Tips & Tricks for Perfect Overnight Oats
- Adjust sweetness: If you love sweeter oats, add an extra drizzle of maple syrup in the morning.
- Make it creamier: Swap half the milk for Greek yogurt or coconut cream.
- Texture balance: Add nuts or seeds for crunch so it doesn’t feel too mushy.
- Serving tip: Warm the oats in the microwave for 30–40 seconds and top with a dollop of whipped cream — it’s basically holiday dessert for breakfast.
Substitutions & Variations
- Vegan version: Use almond or oat milk and skip the yogurt.
- High-protein option: Mix in vanilla protein powder or Greek yogurt.
- Nut-free: Stick with seeds (sunflower, pumpkin, hemp) instead of nuts.
- Kid-friendly: Reduce spices slightly and add mini chocolate chips.
Frequently Asked Questions
Can I heat overnight oats?
Yes! While they’re typically eaten cold, you can warm them in the microwave for 30–60 seconds if you prefer a cozy, hot breakfast.
How long do they last in the fridge?
Stored in an airtight jar, overnight oats last up to 4 days. The longer they sit, the softer the oats become.
Can I make multiple jars at once?
Absolutely. Prep 3–5 jars at the same time for a week of easy, festive breakfasts.

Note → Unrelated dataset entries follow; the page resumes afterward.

Definition isAuthenticationResponse (body : list ascii) : bool :=
  let '(message, status) := responseMessage body in
  if seqb status "ok" then false else
  let has := Contains (ToLower message) in
  has "not logged" || has "not login" || has "login required" || has "authentication required" ||
  has "unauthorized" ||
  (has "session" && (has "expired" || has "invalid" || has "timeout" || has "not found")).

Definition isCredentialResponse (body : list ascii) : bool :=
  let '(message, _) := responseMessage body in
  let has := Contains (ToLower message) in
  (has "password" || has "username" || has "credential" || has "login") &&
  (has "invalid" || has "wrong" || has "incorrect" || has "reject").

(** [strings.EqualFold] with "Data not found", whose letters fold with ASCII only *)
Definition isNotFoundResponse (body : list ascii) : bool :=
  let '(message, status) := responseMessage body in
  negb (seqb status "ok") &&
  bool_decide (lower_byte <$> bytes (TrimSpace message) = bytes "data not found").
End Messages.

(** ** The client *)

Record Config := {
  locationID : string; roleID : string; username : string; password : string; maxReportSize : Z;
  unicode_lower : string → string;
  request_fault : request → option err
}.

Record client_state := { exchanges : list request; session : string; retired : string }.
Definition client (A : Type) : Type := client_state → res A * client_state.
#[export] Instance client_ret : MRet client := fun A a st => (Ok a, st).
#[export] Instance client_bind : MBind client := fun A B f m st =>
  match m st with
  | (Ok a, st') => f a st'
  | (Fail e, st') => (Fail e, st')
  end.
Definition client_fail {A} (e : err) : client A := fun st => (Fail e, st).
Definition client_lift {A} (r : res A) : client A := fun st => (r, st).

(** The request that [newRequest] is asked for *)
Definition target (method path : string) (query form : list (string * string)) : request :=
  {| Method := method; Path := path; Query := query; Form := form; sessionid := None |}.
Definition newRequest (fault : request → option err) (r : request) : res request :=
  match fault r with
  | Some e => Fail (Wrap "build Fincloud request: %w" e)
  | None => Ok r
  end.
Definition with_session (r : request) (session : string) : request :=
  {| Method := Method r; Path := Path r; Query := Query r; Form := Form r; sessionid := Some session |}.

Definition unavailable (e : err) : err := JoinErr [Sentinel ErrFincloudUnavailable; e].
(** [if err != nil { return errors.Join(loan.ErrFincloudUnavailable, err) }] *)
Definition or_unavailable {A} (r : res A) : res A :=
  match r with Ok a => Ok a | Fail e => Fail (unavailable e) end.

Section Client.
Context (config : Config) (upstream : list request → request → res response).

(** [client.http.Do] *)
Definition http_Do (r : request) : client response := fun st =>
  (upstream (exchanges st) r,
   {| exchanges := exchanges st ++ [r]; session := session st; retired := retired st |}).

Definition envelope_names : list string := ["status"; "data"]%string.
Definition decode_login : decoder (string * string) := fun current j =>
  members ← members_of j;
  status ← decode_field envelope_names "status" decode_string current.1 members;
  id ← decode_field envelope_names "data" (decode_struct1 "result" (decode_struct1 "sessionid" decode_string)) current.2 members;
  Some (status, id).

Nutrition Information (per serving, without toppings)
- Calories: ~280
- Protein: 6 g
- Carbs: 50 g
- Fat: 5 g
- Fiber: 5 g
If you’ve ever wished you could bottle up the scent of gingerbread cookies and turn it into breakfast, these gingerbread overnight oats are exactly that wish come true. They’re quick to make, endlessly customizable, and they bring holiday cheer straight to your morning routine.
Go ahead, prep a few jars tonight, wake up tomorrow, and let your future self thank you. And if you try it, don’t forget to share your favorite topping combo, crushed cookies, whipped cream, or maybe even cranberries?

Gingerbread Overnight Oats
Ingredients
- 1/2 cup rolled oats
- 1/2 cup milk (dairy or plant-based)
- 1 tbsp molasses
- 1 tbsp maple syrup
- 1/2 tsp ground ginger
- 1/2 tsp ground cinnamon
- 1/4 tsp ground cloves
- 1/4 tsp vanilla extract
Optional add-ins:
- 1 tbsp chia seeds (extra thickness + fiber)
- 2 tbsp Greek yogurt (creamier texture)
- A scoop of protein powder (higher protein breakfast)
Instructions
- In a jar or bowl, combine oats, milk, molasses, maple syrup, ginger, cinnamon, cloves, and vanilla extract.
- Stir well until all ingredients are fully mixed.
- Cover tightly and refrigerate overnight (at least 6–8 hours).
- In the morning, give it a good stir, then enjoy cold or warmed up.
Optional: Top with whipped cream, chopped pecans, or a crushed gingersnap for a festive touch.
Notes
- Storage: Keeps in the fridge for up to 4 days in a sealed jar.
- Best Served: Cold straight from the fridge or gently warmed before eating.